**What the task asks:** Where the listing below has a line with "verb : string;", write out exactly that line and every line after it, stopping after the line with "String.eqb (verb a)".
Provided material: Begin
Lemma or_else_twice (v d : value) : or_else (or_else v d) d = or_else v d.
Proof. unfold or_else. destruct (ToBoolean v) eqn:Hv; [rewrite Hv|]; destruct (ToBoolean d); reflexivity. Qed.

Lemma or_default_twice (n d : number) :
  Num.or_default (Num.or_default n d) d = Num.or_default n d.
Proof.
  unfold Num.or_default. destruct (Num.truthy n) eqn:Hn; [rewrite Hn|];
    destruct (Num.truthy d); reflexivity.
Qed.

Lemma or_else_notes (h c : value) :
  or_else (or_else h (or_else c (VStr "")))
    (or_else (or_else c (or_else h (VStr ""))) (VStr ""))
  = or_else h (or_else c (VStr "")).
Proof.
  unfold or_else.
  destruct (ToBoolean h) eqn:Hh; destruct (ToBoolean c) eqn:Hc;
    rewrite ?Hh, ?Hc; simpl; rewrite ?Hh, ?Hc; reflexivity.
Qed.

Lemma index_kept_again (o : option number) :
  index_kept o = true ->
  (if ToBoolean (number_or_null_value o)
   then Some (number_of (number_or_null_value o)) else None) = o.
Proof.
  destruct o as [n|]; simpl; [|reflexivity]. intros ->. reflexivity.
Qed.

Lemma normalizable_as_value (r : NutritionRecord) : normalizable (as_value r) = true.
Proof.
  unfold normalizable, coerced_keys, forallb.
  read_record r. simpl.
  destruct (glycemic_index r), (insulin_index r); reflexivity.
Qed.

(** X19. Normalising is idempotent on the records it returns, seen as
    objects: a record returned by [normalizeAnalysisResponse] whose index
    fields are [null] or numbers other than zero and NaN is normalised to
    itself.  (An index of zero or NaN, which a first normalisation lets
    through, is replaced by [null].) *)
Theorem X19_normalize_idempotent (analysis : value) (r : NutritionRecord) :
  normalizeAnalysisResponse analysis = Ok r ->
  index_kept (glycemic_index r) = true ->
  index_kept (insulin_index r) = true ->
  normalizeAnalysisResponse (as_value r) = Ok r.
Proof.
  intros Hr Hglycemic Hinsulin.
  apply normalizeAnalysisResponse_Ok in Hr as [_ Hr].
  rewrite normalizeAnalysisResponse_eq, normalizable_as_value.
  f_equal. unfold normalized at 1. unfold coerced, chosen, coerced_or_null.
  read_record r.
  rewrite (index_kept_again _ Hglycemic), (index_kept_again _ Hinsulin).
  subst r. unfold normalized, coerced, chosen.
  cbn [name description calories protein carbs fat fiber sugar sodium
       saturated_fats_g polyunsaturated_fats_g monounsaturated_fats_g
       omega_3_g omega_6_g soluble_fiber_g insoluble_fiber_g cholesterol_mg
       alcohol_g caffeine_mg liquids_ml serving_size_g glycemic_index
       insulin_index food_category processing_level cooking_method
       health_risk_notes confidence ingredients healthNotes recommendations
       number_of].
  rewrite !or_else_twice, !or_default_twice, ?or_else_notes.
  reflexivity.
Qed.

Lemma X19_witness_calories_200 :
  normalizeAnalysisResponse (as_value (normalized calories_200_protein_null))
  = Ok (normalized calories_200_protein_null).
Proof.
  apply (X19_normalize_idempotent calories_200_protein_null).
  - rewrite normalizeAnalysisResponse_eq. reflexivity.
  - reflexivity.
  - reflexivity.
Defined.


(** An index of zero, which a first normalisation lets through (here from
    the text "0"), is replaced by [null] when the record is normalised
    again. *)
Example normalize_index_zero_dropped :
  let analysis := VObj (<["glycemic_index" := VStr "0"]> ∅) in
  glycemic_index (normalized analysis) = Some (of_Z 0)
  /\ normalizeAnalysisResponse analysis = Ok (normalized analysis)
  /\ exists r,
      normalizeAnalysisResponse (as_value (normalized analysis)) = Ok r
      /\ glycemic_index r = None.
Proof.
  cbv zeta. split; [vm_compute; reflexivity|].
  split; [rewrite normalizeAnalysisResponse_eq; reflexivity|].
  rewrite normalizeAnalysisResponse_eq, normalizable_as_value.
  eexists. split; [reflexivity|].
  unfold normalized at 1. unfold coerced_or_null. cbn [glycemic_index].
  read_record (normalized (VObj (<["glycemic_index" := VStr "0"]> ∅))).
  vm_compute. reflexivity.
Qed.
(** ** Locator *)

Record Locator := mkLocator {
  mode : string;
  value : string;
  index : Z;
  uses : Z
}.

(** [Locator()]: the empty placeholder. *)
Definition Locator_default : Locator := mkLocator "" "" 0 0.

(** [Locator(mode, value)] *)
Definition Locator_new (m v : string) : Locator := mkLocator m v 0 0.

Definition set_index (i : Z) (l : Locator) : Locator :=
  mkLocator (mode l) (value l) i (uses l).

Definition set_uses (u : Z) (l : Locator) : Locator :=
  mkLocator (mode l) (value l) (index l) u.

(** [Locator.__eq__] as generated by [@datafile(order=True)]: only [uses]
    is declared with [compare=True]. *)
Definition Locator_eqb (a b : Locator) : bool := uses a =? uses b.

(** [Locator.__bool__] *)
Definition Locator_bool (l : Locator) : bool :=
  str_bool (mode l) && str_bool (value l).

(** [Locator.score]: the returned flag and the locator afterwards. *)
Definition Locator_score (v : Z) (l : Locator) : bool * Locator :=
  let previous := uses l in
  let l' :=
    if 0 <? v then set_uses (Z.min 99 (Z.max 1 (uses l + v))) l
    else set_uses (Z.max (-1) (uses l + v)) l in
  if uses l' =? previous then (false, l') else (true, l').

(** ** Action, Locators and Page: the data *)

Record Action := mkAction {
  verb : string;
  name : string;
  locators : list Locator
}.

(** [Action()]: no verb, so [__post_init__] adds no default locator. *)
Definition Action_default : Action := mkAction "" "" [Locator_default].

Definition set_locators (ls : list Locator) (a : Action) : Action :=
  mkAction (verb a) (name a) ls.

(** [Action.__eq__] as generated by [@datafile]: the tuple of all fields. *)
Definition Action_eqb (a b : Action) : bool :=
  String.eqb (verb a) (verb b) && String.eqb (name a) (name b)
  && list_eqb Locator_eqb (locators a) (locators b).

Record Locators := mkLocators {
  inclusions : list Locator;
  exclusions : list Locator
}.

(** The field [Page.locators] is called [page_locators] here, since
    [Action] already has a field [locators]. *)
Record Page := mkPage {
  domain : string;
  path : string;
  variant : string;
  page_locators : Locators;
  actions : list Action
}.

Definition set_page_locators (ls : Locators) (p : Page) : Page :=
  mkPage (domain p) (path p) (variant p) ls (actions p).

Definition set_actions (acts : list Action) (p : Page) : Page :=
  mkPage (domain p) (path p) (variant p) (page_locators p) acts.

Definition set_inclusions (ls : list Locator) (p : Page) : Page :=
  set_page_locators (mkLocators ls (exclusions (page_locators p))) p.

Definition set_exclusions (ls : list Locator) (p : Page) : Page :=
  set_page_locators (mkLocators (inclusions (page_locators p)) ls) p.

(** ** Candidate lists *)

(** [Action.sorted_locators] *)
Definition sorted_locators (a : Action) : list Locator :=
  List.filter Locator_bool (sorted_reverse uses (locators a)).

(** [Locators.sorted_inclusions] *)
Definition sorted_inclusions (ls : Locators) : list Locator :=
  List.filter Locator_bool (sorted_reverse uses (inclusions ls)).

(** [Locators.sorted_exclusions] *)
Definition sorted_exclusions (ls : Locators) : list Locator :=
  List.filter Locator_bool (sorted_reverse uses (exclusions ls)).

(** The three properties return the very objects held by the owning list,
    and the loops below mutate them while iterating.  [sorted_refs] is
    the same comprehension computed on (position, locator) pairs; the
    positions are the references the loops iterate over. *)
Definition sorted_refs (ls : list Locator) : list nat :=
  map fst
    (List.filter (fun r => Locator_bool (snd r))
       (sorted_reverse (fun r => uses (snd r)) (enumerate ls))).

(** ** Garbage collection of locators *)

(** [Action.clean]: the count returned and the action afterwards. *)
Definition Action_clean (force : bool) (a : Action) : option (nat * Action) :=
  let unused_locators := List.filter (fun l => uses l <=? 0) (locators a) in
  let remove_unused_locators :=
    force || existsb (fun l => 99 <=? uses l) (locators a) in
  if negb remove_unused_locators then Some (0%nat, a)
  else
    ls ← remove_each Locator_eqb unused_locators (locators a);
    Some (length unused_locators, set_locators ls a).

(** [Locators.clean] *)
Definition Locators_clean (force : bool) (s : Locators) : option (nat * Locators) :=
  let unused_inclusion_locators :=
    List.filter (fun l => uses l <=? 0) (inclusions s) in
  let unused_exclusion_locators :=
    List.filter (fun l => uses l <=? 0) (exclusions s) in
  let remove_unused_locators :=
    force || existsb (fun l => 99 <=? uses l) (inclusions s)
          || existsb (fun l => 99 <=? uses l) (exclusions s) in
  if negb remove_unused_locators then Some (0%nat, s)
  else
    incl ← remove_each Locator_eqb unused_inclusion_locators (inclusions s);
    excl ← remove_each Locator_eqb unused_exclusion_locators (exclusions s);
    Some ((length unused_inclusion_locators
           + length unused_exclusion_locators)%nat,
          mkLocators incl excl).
Provided material: End
**Your solution:**
  verb : string;
  name : string;
  locators : list Locator
}.

(** [Action()]: no verb, so [__post_init__] adds no default locator. *)
Definition Action_default : Action := mkAction "" "" [Locator_default].

Definition set_locators (ls : list Locator) (a : Action) : Action :=
  mkAction (verb a) (name a) ls.

(** [Action.__eq__] as generated by [@datafile]: the tuple of all fields. *)
Definition Action_eqb (a b : Action) : bool :=
  String.eqb (verb a) (verb b) && String.eqb (name a) (name b)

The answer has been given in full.